The QPL provides a novel approach to a number of open source licensing issues. Among other things, the QPL permits distributions of modifications to covered software in the form of patches under less restrictive terms than modifications compiled with the original code, and provides certain rights applicable only to the initial developer of the licensed code.

The QPL is presented in numbered sections following the first (unlabeled) section that is the introduction. This introduction includes the copyright notice for the license itself, permits distribution and copying of the license explicitly, and provides that the license applies to all software containing the appropriate copyright notice.

Copyright © 1999 Trolltech AS, Norway.

Everyone is permitted to copy and distribute this license document.

The intent of this license is to establish freedom to share and change the software regulated by this license under the open source model.

This license applies to any software containing a notice placed by the copyright holder saying that it may be distributed under the terms of the Q Public License version 1.0. Such software is herein referred to as the Software. This license covers modification and distribution of the Software, use of third-party application programs based on the Software, and development of free software which uses the Software.

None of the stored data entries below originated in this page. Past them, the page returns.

(** * Morse converter: playback scheduler and text/Morse codec

    Shallow embedding of [src/components/MorseConverter.tsx].

    - [Scheduler] embeds the body of [playMorseCode]: the cursor [time], the
      [forEach] loop over [outputText.split('')] and the calls
      [gainNode.gain.setValueAtTime(v, time)] it issues, together with
      [oscillator.stop(time)] and the delay handed to [setTimeout].
    - [Codec] models [textToMorse] and [morseToText], which the component
      imports from [../utils/morseUtils].
    - [Component] embeds the component's state, its handlers
      ([handleCopyToClipboard], [handleClear], [toggleMode],
      [startVoiceTyping] and the recognition callbacks), the conversion
      effect and the enabling of its buttons, for any two converters.

    Times are exact integers counted in milliseconds (the component itself
    converts to milliseconds for [setTimeout]); the rounding of IEEE doubles
    is outside this model. A string is the list of its characters; the loop
    only tells ['.'], ['-'] and [' '] from everything else, so the encoding
    of other characters plays no part. *)

From Stdlib Require Import ZArith List String Ascii Bool Lia.
Import ListNotations.

Open Scope Z_scope.

(* ================================================================== *)
(** ** Playback scheduler *)
(* ================================================================== *)

Module Scheduler.

(** One call [gainNode.gain.setValueAtTime(v, t)]: [toneOn] is [true] for the
    gain [0.5] and [false] for the gain [0]. *)
Record ToneEvent : Type := mkEvent { timestamp : Z; toneOn : bool }.

Definition on (t : Z) : ToneEvent := mkEvent t true.
Definition off (t : Z) : ToneEvent := mkEvent t false.

(** The mutable state of the loop: the cursor [time] and the automation calls
    issued so far, oldest first. *)
Record LoopState : Type := mkState { time : Z; emitted : list ToneEvent }.

(** [const unit = 0.1] seconds. *)
Definition unit_ms : Z := 100.

(** The callback of [outputText.split('').forEach((char) => ...)]. *)
Definition step (unit : Z) (st : LoopState) (char : ascii) : LoopState :=
  if Ascii.eqb char "." then
    let t0 := time st in
    let t1 := t0 + unit in
    mkState (t1 + unit) (emitted st ++ [on t0; off t1])
  else if Ascii.eqb char "-" then
    let t0 := time st in
    let t1 := t0 + unit * 3 in
    mkState (t1 + unit) (emitted st ++ [on t0; off t1])
  else if Ascii.eqb char " " then
    mkState (time st + unit * 3) (emitted st)
  else st.

(** The whole loop, started with the cursor at [start]. *)
Definition forEach (unit start : Z) (chars : list ascii) : LoopState :=
  fold_left (step unit) chars (mkState start []).

(** The Tone Event sequence of a morse string, and the cursor after it. *)
Definition schedule (unit start : Z) (morse : string) : list ToneEvent :=
  emitted (forEach unit start (list_ascii_of_string morse)).

Definition cursor (unit start : Z) (morse : string) : Z :=
  time (forEach unit start (list_ascii_of_string morse)).

(** The readings of [audioContext.currentTime] that one call of
    [playMorseCode] takes, in the order of the source: for the frequency
    (line 98), for the gain reset (line 99), for the start of the cursor
    (line 101) and for the delay of the timer (line 126). *)
Record Clock : Type := mkClock {
  atFrequency : Z;
  atReset : Z;
  atStart : Z;
  atTimer : Z
}.

(** A clock that does not advance during the call. *)
Definition steady (currentTime : Z) : Clock :=
  mkClock currentTime currentTime currentTime currentTime.

(** What [playMorseCode] hands to the audio graph and to the timer:
    the time of [frequency.setValueAtTime(600, currentTime)], the initial
    [gain.setValueAtTime(0, currentTime)], the calls of the loop, the argument
    of [oscillator.stop] and the [setTimeout] delay
    [(time - currentTime) * 1000], here already in milliseconds. *)
Record Playback : Type := mkPlayback {
  frequencySet : Z;
  gainReset : ToneEvent;
  tones : list ToneEvent;
  stopAt : Z;
  timeoutDelay : Z
}.

Definition playMorseCode (clock : Clock) (outputText : string) : Playback :=
  let st := forEach unit_ms (atStart clock) (list_ascii_of_string outputText) in
  mkPlayback (atFrequency clock) (off (atReset clock)) (emitted st) (time st)
    (time st - atTimer clock).

(** The cursor's distance from its start for an arbitrary unit, as in
    [time - audioContext.currentTime]: the silence after the last symbol
    included. *)
Definition duration (unit start : Z) (morse : string) : Z :=
  cursor unit start morse - start.

(** The final emitted timestamp of a Tone Event sequence, [0] when nothing
    is emitted. *)
Definition finalTimestamp (evs : list ToneEvent) : Z :=
  match rev evs with
  | [] => 0
  | e :: _ => timestamp e
  end.

(** *** Recursive presentation of the loop *)

(** Events issued from cursor [t] on, in order. *)
Fixpoint events_from (unit t : Z) (chars : list ascii) : list ToneEvent :=
  match chars with
  | [] => []
  | char :: rest =>
      if Ascii.eqb char "." then
        on t :: off (t + unit) :: events_from unit (t + unit + unit) rest
      else if Ascii.eqb char "-" then
        on t :: off (t + unit * 3) :: events_from unit (t + unit * 3 + unit) rest
      else if Ascii.eqb char " " then
        events_from unit (t + unit * 3) rest
      else events_from unit t rest
  end.

(** Cursor reached from [t]. *)
Fixpoint time_from (unit t : Z) (chars : list ascii) : Z :=
  match chars with
  | [] => t
  | char :: rest =>
      if Ascii.eqb char "." then time_from unit (t + unit + unit) rest
      else if Ascii.eqb char "-" then time_from unit (t + unit * 3 + unit) rest
      else if Ascii.eqb char " " then time_from unit (t + unit * 3) rest
      else time_from unit t rest
  end.

(** *** Observations on a Tone Event sequence *)

Definition timestamps (evs : list ToneEvent) : list Z := map timestamp evs.

(** Timestamps never go back. *)
Fixpoint nondecreasing (ts : list Z) : Prop :=
  match ts with
  | [] => True
  | t :: rest =>
      match rest with
      | [] => True
      | t' :: _ => t <= t' /\ nondecreasing rest
      end
  end.

(** Silences between tones: for every tone-off followed by a tone-on, the
    time between them. *)
Fixpoint silences (evs : list ToneEvent) : list Z :=
  match evs with
  | [] => []
  | e :: rest =>
      match rest with
      | [] => []
      | e' :: _ =>
          if negb (toneOn e) && toneOn e'
          then (timestamp e' - timestamp e) :: silences rest
          else silences rest
      end
  end.

(** Adjacent events differ in [toneOn]. *)
Fixpoint alternates (evs : list ToneEvent) : Prop :=
  match evs with
  | [] => True
  | e :: rest =>
      match rest with
      | [] => True
      | e' :: _ => toneOn e <> toneOn e' /\ alternates rest
      end
  end.

(** Characters the loop reacts to. *)
Definition is_morse_char (char : ascii) : bool :=
  Ascii.eqb char "." || Ascii.eqb char "-" || Ascii.eqb char " ".

Definition is_tone_char (char : ascii) : bool :=
  Ascii.eqb char "." || Ascii.eqb char "-".

(** Length of the tone of a dot or dash, in units. *)
Definition tone_units (char : ascii) : Z :=
  if Ascii.eqb char "." then 1 else 3.

Definition strip (morse : string) : string :=
  string_of_list_ascii (filter is_morse_char (list_ascii_of_string morse)).

(** A run of [k] space characters. *)
Fixpoint spaces (k : nat) : string :=
  match k with
  | O => EmptyString
  | S k' => String " " (spaces k')
  end.

(** The same event, [d] later. *)
Definition delay (d : Z) (e : ToneEvent) : ToneEvent :=
  mkEvent (d + timestamp e) (toneOn e).

(** Sequences made of tone-on/tone-off pairs. *)
Inductive paired : list ToneEvent -> Prop :=
| paired_nil : paired []
| paired_tone t t' evs : paired evs -> paired (on t :: off t' :: evs).

Definition first_is_on (evs : list ToneEvent) : Prop :=
  match evs with
  | [] => True
  | e :: _ => toneOn e = true
  end.

Definition last_is_off (evs : list ToneEvent) : Prop :=
  match rev evs with
  | [] => True
  | e :: _ => toneOn e = false
  end.

(** *** Further observations on a schedule *)

(** How often a character occurs in a string. *)
Definition count (c : ascii) (chars : list ascii) : Z :=
  Z.of_nat (List.length (filter (Ascii.eqb c) chars)).

Definition occurrences (c : ascii) (morse : string) : Z :=
  count c (list_ascii_of_string morse).

(** Length of a morse string in units: two for a dot and its gap, four for a
    dash and its gap, three for a space. *)
Definition units (morse : string) : Z :=
  2 * occurrences "." morse + 4 * occurrences "-" morse
  + 3 * occurrences " " morse.

(** The dots and dashes of a string, in order. *)
Definition symbols (morse : string) : list ascii :=
  filter is_tone_char (list_ascii_of_string morse).

(** Lengths of the tones: for every tone-on followed by a tone-off, the time
    between them. *)
Fixpoint tone_lengths (evs : list ToneEvent) : list Z :=
  match evs with
  | [] => []
  | e :: rest =>
      match rest with
      | [] => []
      | e' :: _ =>
          if toneOn e && negb (toneOn e')
          then (timestamp e' - timestamp e) :: tone_lengths rest
          else tone_lengths rest
      end
  end.

(** Timestamps go strictly forward. *)
Fixpoint increasing (ts : list Z) : Prop :=
  match ts with
  | [] => True
  | t :: rest =>
      match rest with
      | [] => True
      | t' :: _ => t < t' /\ increasing rest
      end
  end.

End Scheduler.

(* ================================================================== *)
(** ** Codec *)
(* ================================================================== *)

Module Codec.

Inductive Symbol : Type := Dot | Dash.

(** A Code is a non-empty sequence of symbols: its first symbol and the
    rest. *)
Definition Code : Type := (Symbol * list Symbol)%type.

(** Modelled from the spec: the Alphabet Table of [utils/morseUtils] is not
    part of the sources; a table is any list of character/Code pairs, looked
    up first match first. *)
Definition Table : Type := list (ascii * Code).

Definition symbol_char (s : Symbol) : ascii :=
  match s with Dot => "."%char | Dash => "-"%char end.

Definition render (code : Code) : list ascii :=
  symbol_char (fst code) :: map symbol_char (snd code).

Fixpoint chars_eqb (a b : list ascii) : bool :=
  match a, b with
  | [], [] => true
  | x :: a', y :: b' => Ascii.eqb x y && chars_eqb a' b'
  | _, _ => false
  end.

Fixpoint lookup (table : Table) (c : ascii) : option Code :=
  match table with
  | [] => None
  | (k, code) :: rest => if Ascii.eqb k c then Some code else lookup rest c
  end.

Fixpoint reverse_lookup (table : Table) (token : list ascii) : option ascii :=
  match table with
  | [] => None
  | (k, code) :: rest =>
      if chars_eqb (render code) token then Some k
      else reverse_lookup rest token
  end.

(** Modelled from the spec: the construction-time injectivity check of the
    Alphabet Table (no two entries share a Code). *)
Fixpoint distinct (tokens : list (list ascii)) : bool :=
  match tokens with
  | [] => true
  | t :: rest => negb (existsb (chars_eqb t) rest) && distinct rest
  end.

Definition validate (table : Table) : bool :=
  distinct (map (fun entry => render (snd entry)) table).

(** Case policy of the table: characters are looked up in upper case. *)
Definition toUpperCase (c : ascii) : ascii :=
  let n := nat_of_ascii c in
  if (Nat.leb 97 n && Nat.leb n 122)%bool then ascii_of_nat (n - 32) else c.

Definition normalize (text : list ascii) : list ascii := map toUpperCase text.

Definition is_whitespace (c : ascii) : bool :=
  let n := nat_of_ascii c in
  Nat.eqb n 32 || (Nat.leb 9 n && Nat.leb n 13).

Definition supported (table : Table) (c : ascii) : bool :=
  match lookup table (toUpperCase c) with Some _ => true | None => false end.

(** The two gap tokens of the wire form. *)
Definition char_gap : list ascii := [" "%char].
Definition word_gap : list ascii := [" "%char; " "%char; " "%char].

Fixpoint join (sep : list ascii) (parts : list (list ascii)) : list ascii :=
  match parts with
  | [] => []
  | p :: rest =>
      match rest with
      | [] => p
      | _ :: _ => p ++ sep ++ join sep rest
      end
  end.

Fixpoint starts_with (prefix s : list ascii) : bool :=
  match prefix, s with
  | [], _ => true
  | _ :: _, [] => false
  | x :: prefix', y :: s' => Ascii.eqb x y && starts_with prefix' s'
  end.

(** Splitting on a separator string, left to right: [skip] counts the
    characters of a matched separator still to pass over, [cur] holds the
    current piece reversed. *)
Fixpoint split_go (sep : list ascii) (skip : nat) (cur s : list ascii)
  : list (list ascii) :=
  match s with
  | [] => [rev cur]
  | c :: rest =>
      match skip with
      | S k => split_go sep k cur rest
      | O =>
          if starts_with sep s
          then rev cur :: split_go sep (List.length sep - 1) [] rest
          else split_go sep 0 (c :: cur) rest
      end
  end.

Definition split (sep s : list ascii) : list (list ascii) :=
  split_go sep 0 [] s.

(** Words of a text: maximal runs of characters that are not whitespace. *)
Fixpoint words_go (cur s : list ascii) : list (list ascii) :=
  match s with
  | [] => match cur with [] => [] | _ :: _ => [rev cur] end
  | c :: rest =>
      if is_whitespace c
      then match cur with
           | [] => words_go [] rest
           | _ :: _ => rev cur :: words_go [] rest
           end
      else words_go (c :: cur) rest
  end.

Definition words (text : list ascii) : list (list ascii) := words_go [] text.

Definition option_list {A : Type} (o : option A) : list A :=
  match o with Some a => [a] | None => [] end.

This is standard form for an open source license. The section's last sentence makes clear that the license is intended to apply to all programs "based on the Software" and "which uses the Software." As was the case with the GPL, any software that is based on or uses the Software must itself comply with the terms of the QPL or otherwise violate the terms of the original grant of rights under the QPL.

Sections 1 through 6 of the QPL appear under the section heading "Grant of Rights." Section 1 reiterates and further articulates the generational limitations applicable to QPL-licensed software

1. You are granted the non-exclusive rights set forth in this license provided you agree to and comply with any and all conditions in this license. Whole or partial distribution of the Software, or software items that link with the Software, in any form signifies acceptance of this license.

Any work that incorporates, relies on, or links to the Software must be governed by its terms.[1] Distinctions concerning the effect of linking and libraries[2] are described later in Sections 5 and 6.

[1] A QPL-licensed piece of software can still operate on the same system as software licensed under another license. For exampe, the KDE program may run on a GPL-licensed system: as already noted, the simple operation of a program is outside the scope of the GPL. Similarly, the operation of the GPL software, assuming it does not link with the QPL licensed software, does not violate the QPL.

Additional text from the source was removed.